|Title||Comparison of Low-Carbon Pathways for California|
|Publication Type||Journal Article|
|Year of Publication||2015|
|Authors||Geoffrey M. Morrison, Sonia Yeh, Anthony R. Eggert, Christopher Yang, James H. Nelson, Jeffery B. Greenblatt, Raphael Isaac, Mark Z. Jacobson, Josiah Johnston, Daniel M. Kammen, Ana Mileva, Jack Moore, David Roland-Holst, Max Wei, John P. Weyant, James H. Williams, Ray Williams, Christina B. Zapata|
Jurisdictions throughout the world are contemplating greenhouse gas (GHG) mitigation strategies that will enable meeting long-term GHG targets. Many jurisdictions are now focusing on the 2020–2050 timeframe.

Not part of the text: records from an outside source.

(* ===== verification/Zip.v ===== *)
(** * ZIP on an EtherTalk port ([router/zip.go]; [seedAuthorityActive] of
      [router/seed.go])

    Zone queries and their replies, GetNetInfo, and zone lists over ATP.  The
    zone lists of a query are a Go map: the order in which it is ranged is that
    of [MapOrder].  Running out of fuel in [reply_chunks] would be a run that
    does not end. *)
From S2P Require Import Prelude Wtacc AurpHeaders AurpTuples PeerPolicy GoSort RouteTable.
From S2P Require Import AtalkNbp Atalk AtalkAtp AtalkZip RouteExport PeerState DdpPolicy.
From S2P Require Import Seed LoopProbe Router Cluster AtalkRtmp PeerZones Rtmp.
Import RT Policy DDP Tunnel Router Cluster.

Module ZipService.

Definition seedAuthorityActive (port : Port) : bool :=
  match seed port with Some s => Seed.activeAuthority s | None => false end.

Section Zip.
Context {GS : GoSort} {MO : MapOrder} `{MT : Multitalk}.

(** A reply to the sender of a packet. *)
Definition zip_reply (port : Port) (ddpkt : ExtPacket) (proto : Z) (raw : list Z) : ExtPacket :=
  originate (myAddr port) 6 (SrcNet ddpkt) (SrcNode ddpkt) (SrcSocket ddpkt) proto raw.

(** ** Queries *)

Definition sendReply (port : Port) (ddpkt : ExtPacket) (resp : ZIP.ReplyPacket) : R error :=
  checkr (wrap_err "couldn't marshal %T: %w" [] (ZIP.ReplyPacket_Marshal resp)) fail_with (fun raw =>
    emit (PortSend (device port) (zip_reply port ddpkt ProtoZIP raw))).

(** The bytes a list of zone names takes. *)
Definition names_size (zl : list (list Z)) : Z := foldl (fun size z => size + (3 + zlen z)) 0 zl.

Definition reply_size (networks : gmap Z (list (list Z))) : Z :=
  foldl (fun size e => size + names_size e.2) 2 (map_range networks).

(** The names that still fit. *)
Fixpoint names_fitting (size : Z) (rem : list (list Z)) : list (list Z) :=
  match rem with
  | [] => []
  | z :: rem =>
      let size := size + (3 + zlen z) in
      if DDPMaxDataSize <? size then [] else z :: names_fitting size rem
  end.

(** [for len(rem) > 0] for one network; [count] is [uint8(len(zl))]. *)
Fixpoint reply_chunks (fuel : nat) (port : Port) (ddpkt : ExtPacket) (nn count : Z)
    (rem : list (list Z)) : R error :=
  match rem with
  | [] => mret None
  | _ =>
      match fuel with
      | O => fun _ => None
      | S fuel =>
          let chunk := names_fitting 2 rem in
          attempt sendReply port ddpkt (ZIP.MkReply true count {[nn := chunk]});;
          reply_chunks fuel port ddpkt nn count (drop (length chunk) rem)
      end
  end.

Fixpoint extended_replies (port : Port) (ddpkt : ExtPacket) (nzs : list (Z * list (list Z))) : R error :=
  match nzs with
  | [] => mret None
  | (nn, zl) :: nzs =>
      attempt reply_chunks (length zl) port ddpkt nn (wrap8 (zlen zl)) zl;;
      extended_replies port ddpkt nzs
  end.

Definition handleZIPQuery (port : Port) (ddpkt : ExtPacket) (q : ZIP.QueryPacket) : R error :=
  cfg ← getw config; rt ← getw table; n ← getw clock;
  let networks := zonesForZIPNetworks cfg rt n
                    (ZIP.q_Networks q) in
  if reply_size networks <=? DDPMaxDataSize then
    sendReply port ddpkt (ZIP.MkReply false (wrap8 (Z.of_nat (size networks))) networks)
  else extended_replies port ddpkt (map_range networks).

(** [AddZonesToNetwork] never fails. *)
Fixpoint add_zone_lists (nzs : list (Z * list (list Z))) : R unit :=
  match nzs with
  | [] => mret tt
  | (n, zs) :: nzs =>
      now ← getw clock;
      _ ← on_table (fun rt => let '(rt, ns) := AddZonesToNetwork now n zs rt in Some (tt, rt, ns));
      add_zone_lists nzs
  end.

Definition handleZIPReply (p : ZIP.ReplyPacket) : R error :=
  _ ← add_zone_lists (map_range (ZIP.Networks p)); mret None.

(** ** GetNetInfo *)

Context {GStr : GoStrings}.

Definition netinfo_reply (port : Port) (zone : list Z) : ZIP.GetNetInfoReplyPacket :=
  let zoneValid := bool_decide (zone ∈ availableZones port) in
  ZIP.MkNetInfo (negb zoneValid) false (Z.of_nat (size (availableZones port)) =? 1)
    (cableStart port) (cableEnd port) zone
    (MulticastAddr (if zoneValid then zone else defaultZoneName port))
    (if zoneValid then [] else defaultZoneName port).

Definition handleZIPGetNetInfo (port : Port) (ddpkt : ExtPacket) (p : ZIP.GetNetInfoPacket) : R error :=
  if negb (seedAuthorityActive port) then mret None
  else
    checkr (wrap_err "couldn't marshal %T: %w" []
              (ZIP.GetNetInfoReplyPacket_Marshal (netinfo_reply port (ZIP.gi_ZoneName p)))) fail_with
      (fun raw =>
         let out := zip_reply port ddpkt ProtoZIP raw in
         let out := if DstNet ddpkt =? 0 then with_DstNet 0 out else out in
         let out := if DstNode ddpkt =? 0xFF then with_DstNode 0xFF out else out in
         emit (PortSend (device port) out)).

Definition handleGetNetInfoReply (port : Port) (p : ZIP.GetNetInfoReplyPacket) : R error :=
  let observedZone :=
    if ZIP.ZoneInvalid p && bool_decide (ZIP.DefaultZoneName p <> []) then ZIP.DefaultZoneName p
    else ZIP.ZoneName p in
  _ ← Rtmp.observeCableConfig port (ZIP.NetStart p) (ZIP.NetEnd p) observedZone true;
  mret None.

Definition handleZIPZIP (port : Port) (ddpkt : ExtPacket) : R error :=
  checkr (ZIP.UnmarshalPacket (Data ddpkt)) fail_with (fun p =>
    match p with
    | ZIP.PQuery q => handleZIPQuery port ddpkt q
    | ZIP.PReply r => handleZIPReply r
    | ZIP.PGetNetInfo i => handleZIPGetNetInfo port ddpkt i
    | ZIP.PGetNetInfoReply i => handleGetNetInfoReply port i
    end).

(** ** Zone lists over ATP *)

(** The zones of a list that fit a response, and whether that is all. *)
Fixpoint trim_zones (size : Z) (zs : list (list Z)) : list (list Z) * bool :=
  match zs with
  | [] => ([], true)
  | z :: zs =>
      let size := size + (1 + zlen z) in
      if ATP.MaxDataSize <? size then ([], false)
      else let '(page, last) := trim_zones size zs in (z :: page, last)
  end.

Definition zone_page (start : Z) (zones : list (list Z)) : list (list Z) * bool :=
  if zlen zones <? start then ([], true) else trim_zones 0 (drop (Z.to_nat (start - 1)) zones).

(** The zones a function asks for. *)
Definition asked_zones (port : Port) (rt : RouteTable) (f : Z) : list (list Z) :=
  if f =? ZIP.FunctionGetZoneList then AllZoneNames rt
  else if f =? ZIP.FunctionGetLocalZones then set_range (availableZones port)
  else if f =? ZIP.FunctionGetMyZone then [defaultZoneName port]
  else [].

Definition handleZIPTReq (port : Port) (ddpkt : ExtPacket) (treq : ATP.TReq) : R error :=
  checkr (ZIP.UnmarshalTReq (Some treq)) fail_with (fun gzl =>
    if ZIP.StartIndex gzl =? 0 then
      fail_with (Errorf "ZIP ATP: received request with StartIndex = 0 (invalid)" [])
    else
      let f := ZIP.Function_ gzl in
      if negb (seedAuthorityActive port) &&
         ((f =? ZIP.FunctionGetLocalZones) || (f =? ZIP.FunctionGetMyZone)) then mret None
      else
        rt ← getw table;
        let '(page, last) := zone_page (ZIP.StartIndex gzl) (asked_zones port rt f) in
        checkr (ZIP.MarshalTResp (ZIP.MkGetZonesReply (ZIP.gz_TID gzl) last page)) fail_with (fun resp =>
          checkr (ATP.TResp_Marshal resp) fail_with (fun body =>
            emit (PortSend (device port) (zip_reply port ddpkt ProtoATP body))))).

Definition handleZIPATP (port : Port) (ddpkt : ExtPacket) : R error :=
  checkr (ATP.UnmarshalPacket (Data ddpkt)) fail_with (fun p =>
    match p with
    | ATP.PTReq treq => handleZIPTReq port ddpkt treq
    | ATP.PTResp _ => fail_with (Errorf "TODO: support handling ZIP ATP replies?" [])
    | ATP.PTRel _ => fail_with (Errorf "unsupported ATP packet type %T for ZIP" [])
    end).

Definition HandleZIP (port : Port) (ddpkt : ExtPacket) : R error :=
  if Proto ddpkt =? ProtoATP then handleZIPATP port ddpkt
  else if Proto ddpkt =? ProtoZIP then handleZIPZIP port ddpkt
  else fail_with (Errorf "invalid DDP type %d on socket 6" [AInt (Proto ddpkt)]).

End Zip.
End ZipService.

We conduct an inter-model comparison of nine California statewide energy models with GHG mitigation scenarios to 2050 to better understand common insights across models, ranges of intermediate GHG targets (i.e., for 2030), necessary technology deployment rates, and future modeling needs for the state. The models are diverse in their representation of the California economy: across scenarios with deep reductions in GHGs, annual statewide GHG emissions are 8–46 % lower than 1990 levels by 2030 and 59–84 % lower by 2050 (not including the Wind-Water-Solar model); the largest cumulative reductions occur in scenarios that favor early mitigation; non-hydroelectric renewables account for 30–58 % of electricity generated for the state in 2030 and 30–89 % by 2050 (not including the Wind-Water-Solar model) ; the transportation sector is decarbonized using a mix of energy efficiency gains and alternative-fueled vehicles; and bioenergy is directed almost exclusively towards the transportation sector, accounting for a maximum of 40 % of transportation energy by 2050. Models suggest that without new policies, emissions from non-energy sectors and from high-global-warming-potential gases may alone exceed California’s 2050 GHG goal. Finally, future modeling efforts should focus on the: economic impacts and logistical feasibility of given scenarios, interactive effects between two or more climate policies, role of uncertainty in the state’s long-term energy planning, and identification of pathways that achieve the dual goals of criteria pollutant and GHG emission reduction.